George Thomas Robbins

George Thomas Robbins was born in Decatur County, Indiana, to Jonathan and Margaret (Spilman) Robbins (my previous post featured his brother Theodore Irvin Robbins).  He grew up among numerous Robbins and Spilman cousins in Decatur County.  In fact, his aunt Sarah Spilman, was married to Jacob Robbins, and his first cousins in that family crossed the plains to Oregon in 1852.  His younger sister Nancy Jane (Robbins) Meredith, would tell her children the story of the Robbinses leaving Indiana in 1852. As later recorded by her son James:

Mother [Nancy] had a cousin, the daughter of Jacob and Sarah Robbins, a few years older than my mother [Nancy Jane (Robbins) Gilliam].  They would play together very often, and for some years they kept up a correspondence between Indiana and Oregon.  Mother told that she could remember the folks loading the great wagons.  They baked a lot of bread and packed it away in boxes.  They killed hogs and salted away the meat, they loaded a great variety of dried foods as well as household goods in the wagons.  She said she and her cousin would help take bundles to the wagons for the others to pack away.

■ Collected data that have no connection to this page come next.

Lemma printRune_ok r e : emulatorOK e -> exists e', printRune isMn r e = Some e' /\ emulatorOK e' /\ size e' = size e.
Proof.
  intros H. unfold printRune. do 3 (case_match; [by eexists|]).
  set (w := runeWidth isMn r) in *. destruct (wrapCursor_ok w e) as (Ho & E1 & Hlt); [lia|done|].
  set (e1 := wrapCursor w e) in *.
  destruct (onCursorLine_ok (putRune (mapCharset e1 r) w e1) e1 Ho) as (e2 & -> & Ho2 & E2 & E3 & E4).
  { intros l Hl. apply putRune_len; [lia|done|by rewrite E1|done]. }
  cbn [mbind option_bind]. eexists. split; [done|]. split; [|cbn; congruence].
  apply setX_ok; [|exact Ho2]. cbn -[Z.leb]. rewrite E2, E3.
  destruct Ho as [Hb [Hx _]]. pose proof (body_cols Hb). repeat case_match; lia.
Qed.

Lemma repeatLast_ok n e : emulatorOK e -> exists e', repeatLast isMn n e = Some e' /\ emulatorOK e'.
Proof.
  intros H. unfold repeatLast. case_match; [by eexists|].
  set (m := Z.iter _ _ _). assert (Hm : exists e', m = Some e' /\ emulatorOK e').
  { apply (iter_keeps (fun m => exists e', m = Some e' /\ emulatorOK e')); [|by eexists].
    intros x (e1 & -> & H1). cbn [mbind option_bind]. destruct (printRune_ok (lastRune e1) e1 H1) as (e2 & E & H2 & _). by exists e2. }
  destruct Hm as (e' & -> & H'). cbn [mbind option_bind]. by eexists.
Qed.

George himself would leave Decatur County and strike out west, but a couple decades later and he would only go as far as Iowa and Kansas, but in the latter state he would become a prominent community member.

George Thomas Robbins (courtesy of Joyce King Higginbotham)

In October 1864, late in the war and at the age of 22, George Robbins would enlist as a private into Company G of the 35th Indiana Infantry as a “substitute.”  That is, he was paid to substitute for a draftee who could afford to supply a replacement.  The 35th Indiana regiment was serving that autumn in the Nashville campaign – an ill-fated attempt by Confederate General John Hood to try to draw William Tecumseh Sherman and his army away from Georgia to come rescue Nashville.  Sherman didn’t bite and Hood was defeated outside the city in December of 1864 and his army retreated and disintegrated.  George’s service in the Indiana regiment would have seen some serious, but successful, fighting in Tennessee and Alabama.  Later after the war ended the regiment was ordered to New Orleans and Texas, before returning to Indiana for discharge in September of 1865.

According to his obituary, George attended Hartsville College, a United Brethren school in Indiana.  The college was established in 1847 by the citizens of Hartsville, which is located just to the west of Decatur County in Bartholomew County, but in 1850 turned the college over to the Church of the United Brethren in Christ.  His connection to that denomination must have lasted his lifetime as his funeral was conducted at his local Brethren church in Kansas.

Compared to many people of the time, George married late.  He was 33-years-old when he would marry the young widow Mary Elizabeth (Vanderbur) Huddleston.  The Vanderburs were a large and prominent family in Decatur County and she was not the only member of the Vanderbur family to marry a Robbins: her cousin William Thomas Vanderbur was married to George’s cousin Jennie Robbins.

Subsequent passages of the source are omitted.